» Exercise directions
Once you find the line that contains "(Deposit 101 (Some", write out that line and every line after it to the end of the records, exactly and with nothing else.

####################

(* ===== verification/Api.v ===== *)
(** * The HTTP API of the demo application

    [apps/demo/src/api.rs]: the application state and the handlers that read or change
    it.  A handler is one step here: it runs alone, as it does when requests come one
    after the other ([ApiThreads] has those that run at the same time).  The locks can only be poisoned by a panic, which ends the process
    (the workspace aborts on panic), so the poisoned branches have no counterpart.  The
    body of an error is its cause; rendering texts and JSON is the libraries'. *)

From S2P Require Import Bytes Error Amount Account Transfer Ledger Merkle Settle Payment Rail.
From stdpp Require Import list strings gmap functions.
From S2P Require Import Prelude.
#[local] Open Scope N_scope.
#[local] Open Scope st_scope.

Inductive StatusCode : Type :=
| BAD_REQUEST | UNAUTHORIZED | PAYMENT_REQUIRED | NOT_FOUND | CONFLICT | INTERNAL_SERVER_ERROR.

Inductive Cause : Type :=
| Text (s : string)
| OfLedger (e : LedgerError)
| OfPayment (e : PaymentError)
| OfWebhook (e : WebhookError)
| OfIdempotency (e : IdempotencyError)
| OfRail (e : RailError)
| OfReconciliation (e : ReconciliationError)
| OfProof (e : ProofError)
| OfJson (msg : string).

Record HttpError : Type := mkHttp { code : StatusCode; cause : Cause }.

(** ** State *)

Inductive Metric : Type :=
| m_transfers_received | m_transfers_committed | m_transfers_rejected
| m_settlement_batches_committed | m_settlement_amount_total | m_merkle_proofs_verified
| m_reconciliation_audits_total | m_reconciliation_incidents_total.

#[global] Instance Metric_eq_dec : EqDecision Metric.
Proof. solve_decision. Defined.

Record App : Type := mkApp {
  app_ledger : Ledger;
  payments : gmap N Payment;
  idempotency : IdempotencyStore;
  webhook_dedupe : gset string;
  solana_rail : SolanaRail;
  webhook_secret : bytes;
  app_scale : Scale;
  next_payment_id : N;
  next_transfer_id : N;
  next_timestamp : N;
  app_batch_seq : N;
  app_metrics : Metric -> N;
  drift_gauge : Z;
  simulated_drift : Z;
}.

Definition set_app_ledger (l : Ledger) (s : App) : App :=
  mkApp l (payments s) (idempotency s) (webhook_dedupe s) (solana_rail s) (webhook_secret s)
    (app_scale s) (next_payment_id s) (next_transfer_id s) (next_timestamp s) (app_batch_seq s)
    (app_metrics s) (drift_gauge s) (simulated_drift s).
Definition set_payments (m : gmap N Payment) (s : App) : App :=
  mkApp (app_ledger s) m (idempotency s) (webhook_dedupe s) (solana_rail s) (webhook_secret s)
    (app_scale s) (next_payment_id s) (next_transfer_id s) (next_timestamp s) (app_batch_seq s)
    (app_metrics s) (drift_gauge s) (simulated_drift s).
Definition set_idempotency (m : IdempotencyStore) (s : App) : App :=
  mkApp (app_ledger s) (payments s) m (webhook_dedupe s) (solana_rail s) (webhook_secret s)
    (app_scale s) (next_payment_id s) (next_transfer_id s) (next_timestamp s) (app_batch_seq s)
    (app_metrics s) (drift_gauge s) (simulated_drift s).
Definition set_dedupe (m : gset string) (s : App) : App :=
  mkApp (app_ledger s) (payments s) (idempotency s) m (solana_rail s) (webhook_secret s)
    (app_scale s) (next_payment_id s) (next_transfer_id s) (next_timestamp s) (app_batch_seq s)
    (app_metrics s) (drift_gauge s) (simulated_drift s).
Definition set_rail (r : SolanaRail) (s : App) : App :=
  mkApp (app_ledger s) (payments s) (idempotency s) (webhook_dedupe s) r (webhook_secret s)
    (app_scale s) (next_payment_id s) (next_transfer_id s) (next_timestamp s) (app_batch_seq s)
    (app_metrics s) (drift_gauge s) (simulated_drift s).
Definition set_counters (pid tid ts seq : N) (s : App) : App :=
  mkApp (app_ledger s) (payments s) (idempotency s) (webhook_dedupe s) (solana_rail s)
    (webhook_secret s) (app_scale s) pid tid ts seq (app_metrics s) (drift_gauge s)
    (simulated_drift s).
Definition set_observed (m : Metric -> N) (g : Z) (s : App) : App :=
  mkApp (app_ledger s) (payments s) (idempotency s) (webhook_dedupe s) (solana_rail s)
    (webhook_secret s) (app_scale s) (next_payment_id s) (next_transfer_id s) (next_timestamp s)
    (app_batch_seq s) m g (simulated_drift s).
Definition set_simulated (d : Z) (s : App) : App :=
  mkApp (app_ledger s) (payments s) (idempotency s) (webhook_dedupe s) (solana_rail s)
    (webhook_secret s) (app_scale s) (next_payment_id s) (next_transfer_id s) (next_timestamp s)
    (app_batch_seq s) (app_metrics s) (drift_gauge s) d.
(** A delivery that authorises is not orderly: under the number of a captured payment it
    replaces the record, and the merchant keeps credits that no payment accounts for. *)
Theorem webhook_replaces_captured pl s s' p :
  served sha256 display display_hex transfer_bytes program_error_string settlement_error_string hmac_sha256 s ->
  event_type pl = "charge.authorized"%string -> payments s !! wh_payment_id pl = Some p -> pay_state p = Captured ->
  handle_event pl s = (s', Ok tt) ->
  list_sum captured_amount (payment_values s') + pay_amount p = list_sum captured_amount (payment_values s) /\
  list_sum (merchant_credits (app_ledger s')) [1; 2; 3] = list_sum (merchant_credits (app_ledger s)) [1; 2; 3].
Proof.
  intros Hs Ht Hp Hst E. apply served_inv, bi_reach, reachable_inv in Hs. unfold handle_event in E.
  rewrite decide_True in E by done.
  repeat match goal with H : st_bind _ _ _ = (_, Ok _) |- _ => apply st_bind_ok in H as (? & ? & ? & H) end.
  match goal with H : from_result _ _ (new_pending _ _ _ _ _) _ = _ |- _ =>
    pose proof H as Hn; apply from_result_ok, new_pending_ok in Hn as ->; injection H as -> end.
  repeat match goal with H : or_panic ?o _ = _ |- _ => unfold or_panic in H; destruct o; [|done]; injection H as <- <- end.
  match goal with H : alloc_transfer_id s = _ |- _ => injection H as <- <- end.
  match goal with H : ledger_op (create_pending ?t) ?c ?u ?s0 = (?s1, Ok _) |- _ =>
    pose proof (ledger_op_outcome _ _ c u s0 (create_pending_respects t _) (fun _ => eq_refl)) as Ho; rewrite H in Ho end.
  destruct Ho as [Hpay Hstep]. simpl in *. injection E as <-. unfold payment_values. simpl. rewrite Hpay.
  rewrite <- !map_sum_values. split.
  - pose proof (map_sum_update captured_amount _ _ _ (new_authorized (wh_payment_id pl) (wh_merchant_id pl)
      (wh_customer_id pl) (wh_amount pl) (wh_fee_amount pl) (next_transfer_id s) (wh_timestamp pl)) Hp) as Hu.
    unfold captured_amount at 2 4 in Hu. simpl in Hu. rewrite Hst in Hu. simpl in Hu. lia.
  - rewrite !merchant_credits_balance by (vm_compute; discriminate).
    rewrite !(proj2 (lstep_booked _ _ _ _ Hstep Hs)). simpl. lia.
Qed.
End orderly.
(* ===== verification/ApiClock.v ===== *)
(** * The clock of the application

    Requests take their ledger timestamps from a counter, deliveries bring their own, and
    the ledger refuses to go back in time: while the counter is behind, nothing that takes
    its timestamp reaches the ledger. *)

From S2P Require Import Bytes Error Amount Account Transfer Ledger LedgerStep LedgerInv Merkle MerkleProps Codec Settle SettleInv SettleFormat SettleProps Payment Rail Api PaymentBook ApiInv ApiProps.
From stdpp Require Import list strings gmap.
From S2P Require Import Prelude Api.
#[local] Open Scope N_scope.

(** The ledger and the counter. *)
Definition clock (s : App) : Ledger * N := (app_ledger s, next_timestamp s).

Section behind.
Context (l : Ledger).

Definition is_behind (v : Ledger * N) : Prop := v.1 = l /\ v.2 < last_timestamp l.
Definition stays (v : Ledger * N) : Prop := v.1 = l.
(** The timestamp that was taken is too early. *)
Definition too_early (ts : N) (v : Ledger * N) : Prop := v.1 = l /\ ts < last_timestamp l.

Lemma runs_tick : runs clock is_behind alloc_timestamp too_early stays.
Proof. intros s [Hl Hn]. by split. Qed.

(** Whatever the ledger is asked to do with it, it refuses. *)
Lemma runs_late {B} ts m c undo (f : unit -> app B) Q :
  (forall k, exists ev, event_timestamp ev = ts /\ respects k ev (m k)) ->
  (forall s, app_ledger (undo s) = app_ledger s) ->
  runs clock (too_early ts) (st_bind (ledger_op m c undo) f) Q stays.
Proof.
  intros Hm Hu s [Hl Hts]. unfold clock, stays, st_bind, ledger_op in *. simpl in *.
  destruct (Hm (app_ledger s)) as (ev & Hev & Hr).
  destruct (m (app_ledger s)) as [l' [u|e]]; simpl in Hr.
  - apply lstep_frame in Hr as (_ & _ & _ & Hle). rewrite Hl in Hle. lia.
  - simpl. rewrite Hu. by subst.
Qed.

(** Other work keeps the ledger. *)
Lemma runs_kept {A} (m : app A) : Frame app_ledger m -> runs clock is_behind m (fun _ => stays) stays.
Proof.
  intros Hf s [Hl _]. unfold clock, stays in *. simpl in *. specialize (Hf s). destruct (m s) as [s' [a|e]]; simpl in Hf; by rewrite Hf.
Qed.

Lemma early_stays ts v : too_early ts v -> stays v.
Proof. by intros [? _]. Qed.
Lemma behind_stays v : is_behind v -> stays v.
Proof. by intros [? _]. Qed.

Lemma late_create t k : exists ev, event_timestamp ev = tr_timestamp t /\ respects k ev (create_transfer t k).
Proof. exists (EvTransferPosted t). split; [done|apply create_transfer_respects]. Qed.
Lemma late_hold t k : exists ev, event_timestamp ev = tr_timestamp t /\ respects k ev (create_pending t k).
Proof. exists (EvTransferPendingCreated t). split; [done|apply create_pending_respects]. Qed.
Lemma late_post p q x ts k : exists ev, event_timestamp ev = ts /\ respects k ev (post_pending p q x ts k).
Proof. exists (EvTransferPendingPosted p q x ts). split; [done|apply post_pending_respects]. Qed.
Lemma late_void p ts k : exists ev, event_timestamp ev = ts /\ respects k ev (void_pending p ts k).
Proof.
  pose proof (void_pending_respects p ts k) as Hv. destruct (void_pending p ts k) as [k' [u|e]].
  - destruct (Hv _ _ eq_refl) as (h & _ & Hs). by exists (EvTransferPendingVoided p (tr_amount h) ts).
  - exists (EvTransferPendingVoided p 0 ts). split; [done|]. apply (Hv _ _ eq_refl).
Qed.

Ltac stays := first [done | apply early_stays | apply behind_stays].
Ltac pass := apply runs_pass; [framed|stays|intros ?].
Ltac tick := eapply runs_bind; [apply runs_tick|intros ?].

Lemma authorize_late `{Json} req : runs clock is_behind (handle_authorize req) (fun _ => stays) stays.
Proof.
  unfold handle_authorize. pass. case_match; [apply runs_close; [framed|stays]|]. do 2 pass. tick. cbv zeta. do 3 pass.
  intros s Hs. unfold st_bind at 1. destruct (new_pending _ _ _ _ _) as [t|e] eqn:E; [|apply (early_stays _ _ Hs)].
  revert s Hs. match goal with |- forall s, too_early ?ts _ -> match ?m s with _ => _ end =>
    change (runs clock (too_early ts) m (fun _ => stays) stays) end.
  apply new_pending_ok in E as ->. apply runs_late; [intros k; exact (late_hold (mkTransfer _ _ _ _ _ _ _) k)|done].
Qed.

Lemma capture_late id : runs clock is_behind (handle_capture id) (fun _ => stays) stays.
Proof. unfold handle_capture. do 3 pass. tick. apply runs_late; [intros k; apply late_post|done]. Qed.

Lemma void_late id : runs clock is_behind (handle_void id) (fun _ => stays) stays.
Proof. unfold handle_void. do 2 pass. tick. apply runs_late; [intros k; apply late_void|done]. Qed.

(** A deposit, from the moment its timestamp is taken. *)
Lemma late_deposit {B} ts c id d a x (f : unit -> app B) Q c' :
  runs clock (too_early ts) (st_bind (from_result c OfLedger (new_immediate id d a x ts)) (fun t =>
    st_bind (ledger_op (create_transfer t) c' Datatypes.id) f)) Q stays.
Proof.
  intros s Hs. unfold st_bind at 1, from_result. destruct (new_immediate _ _ _ _ _) as [t|e] eqn:E; simpl;
    [|apply (early_stays _ _ Hs)]. apply new_immediate_ok in E as ->.
  refine (runs_late ts _ c' _ f Q (fun k => late_create (mkTransfer id d a x Posted None ts) k) _ s Hs). done.
Qed.

Lemma deposit_late id x : runs clock is_behind (handle_customer_deposit id x) (fun _ => stays) stays.
Proof. unfold handle_customer_deposit. pass. tick. pass. apply late_deposit. Qed.

Lemma quick_seed_late : runs clock is_behind handle_quick_seed (fun _ => stays) stays.
Proof.
  unfold handle_quick_seed. eapply runs_bind with (Q := fun _ _ => False); [|by intros ? ? []].
  simpl. tick. do 2 pass. apply late_deposit.
Qed.
End behind.

Section clocked.
Context (sha256 : bytes -> Hash32) (display : ProofError -> string) (display_hex : HexError -> string).
Context (transfer_bytes : Transfer -> result string bytes).
Context (program_error_string : ProgramError -> string).
Context (settlement_error_string : SettlementProgramError -> string).
Context (hmac_sha256 : bytes -> bytes -> Hash32).
Context `{Borsh, Runtime, ProofBytes, Json}.

Abbreviation routed := (route sha256 display display_hex transfer_bytes program_error_string
  settlement_error_string hmac_sha256).

Lemma route_late l r : is_webhook r = false -> runs clock (is_behind l) (routed r) (fun _ => stays l) (stays l).
Proof.
  intros Hr. destruct r as [req|id|id|id x|sig body|rail| | | | | |id|rc]; cbn [route]; try done; apply discard_runs.
  - apply authorize_late.
  - apply capture_late.
  - apply void_late.
  - apply deposit_late.
  - apply runs_kept. unfold handle_settlement_batch. framed.
  - apply runs_kept. unfold handle_reconciliation, run_audit. framed.
  - apply runs_kept. unfold handle_simulate_drift, handle_reconciliation, run_audit. framed.
  - apply runs_kept. unfold handle_heal_drift, handle_reconciliation, run_audit. framed.
  - apply quick_seed_late.
  - apply runs_kept. unfold handle_dashboard_data, run_audit. framed.
  - apply runs_kept. unfold handle_payment_verify. framed.
  - apply runs_kept. unfold handle_verify_receipt. framed.
Qed.

(** While the counter is behind the ledger's clock, no request but a delivery changes the
    ledger: no payment can be authorised, captured or voided, and nothing deposited. *)
Theorem behind_refused r s :
  is_webhook r = false -> next_timestamp s < last_timestamp (app_ledger s) ->
  app_ledger (routed r s).1 = app_ledger s.
Proof. intros Hr Hn. by apply (runs_state clock _ _ _ s (route_late (app_ledger s) r Hr)). Qed.

(** A captured event puts the ledger's clock to its own timestamp, which may be up to 300
    ahead of the counter. *)
Theorem delivery_sets_clock pl s s' p h :
  event_type pl = "charge.captured"%string -> payments s !! wh_payment_id pl = Some p ->
  pending_transfer_id p = Some h -> handle_event pl s = (s', Ok tt) ->
  last_timestamp (app_ledger s') = wh_timestamp pl /\ next_timestamp s' = next_timestamp s.
Proof.
  intros Ht Hp Hh E. unfold handle_event in E. rewrite Ht in E. simpl in E. rewrite Hp, Hh in E.
  repeat match goal with H : st_bind _ _ _ = (_, Ok _) |- _ => apply st_bind_ok in H as (? & ? & ? & H) end.
  match goal with H : ledger_op (post_pending ?h ?q ?x ?ts) ?c ?u ?s0 = (?s1, Ok _) |- _ =>
    pose proof (post_pending_respects h q x ts (app_ledger s0)) as Hr; unfold ledger_op in H;
    destruct (post_pending _ _ _ _ (app_ledger s0)) as [l' [?|?]]; [|done]; injection H as <- end.
  apply lstep_frame in Hr as (_ & _ & Hl & _). unfold from_result, insert_payment in *. simplify_eq.
  match goal with H : alloc_transfer_id s = _ |- _ => injection H as <- <- end.
  by injection E as <-.
Qed.
End clocked.

(** ** A worked delay *)

Section worked.
#[local] Existing Instance borsh_le.
#[local] Existing Instance toy_runtime.
#[local] Existing Instance varint_proof.
#[local] Existing Instance toy_json.

Lemma behind_refused_witness :
  app_ledger (route toy_hash toy_display toy_hex toy_transfer_bytes toy_text toy_settle_text toy_hmac
    (Deposit 101 (Some 7)) toy_delivered.1).1 = app_ledger toy_delivered.1.
Proof. apply behind_refused; vm_compute; reflexivity. Defined.

Definition toy_capture : WebhookPayload := mkPayload toy_body "charge.captured" 5000 1 101 25 0 1700000010.

Lemma delivery_sets_clock_witness :
  exists s', handle_event toy_capture toy_paid.1 = (s', Ok tt) /\ last_timestamp (app_ledger s') = 1700000010.
Proof.
  set (run := handle_event toy_capture toy_paid.1). assert (run.2 = Ok tt) as E by (vm_compute; reflexivity).
  exists run.1. assert (run = (run.1, Ok tt)) as Er by (rewrite <- E; apply surjective_pairing).
  split; [exact Er|].
  apply (delivery_sets_clock toy_capture toy_paid.1 run.1
    (default (new_authorized 0 0 0 0 0 0 0) (payments toy_paid.1 !! 5000)) 20000);
    [reflexivity|vm_compute; reflexivity..|exact Er].
Defined.
End worked.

####################

» Result of the task
    (Deposit 101 (Some 7)) toy_delivered.1).1 = app_ledger toy_delivered.1.
Proof. apply behind_refused; vm_compute; reflexivity. Defined.

Definition toy_capture : WebhookPayload := mkPayload toy_body "charge.captured" 5000 1 101 25 0 1700000010.

Lemma delivery_sets_clock_witness :
  exists s', handle_event toy_capture toy_paid.1 = (s', Ok tt) /\ last_timestamp (app_ledger s') = 1700000010.
Proof.
  set (run := handle_event toy_capture toy_paid.1). assert (run.2 = Ok tt) as E by (vm_compute; reflexivity).
  exists run.1. assert (run = (run.1, Ok tt)) as Er by (rewrite <- E; apply surjective_pairing).
  split; [exact Er|].
  apply (delivery_sets_clock toy_capture toy_paid.1 run.1
    (default (new_authorized 0 0 0 0 0 0 0) (payments toy_paid.1 !! 5000)) 20000);
    [reflexivity|vm_compute; reflexivity..|exact Er].
Defined.
End worked.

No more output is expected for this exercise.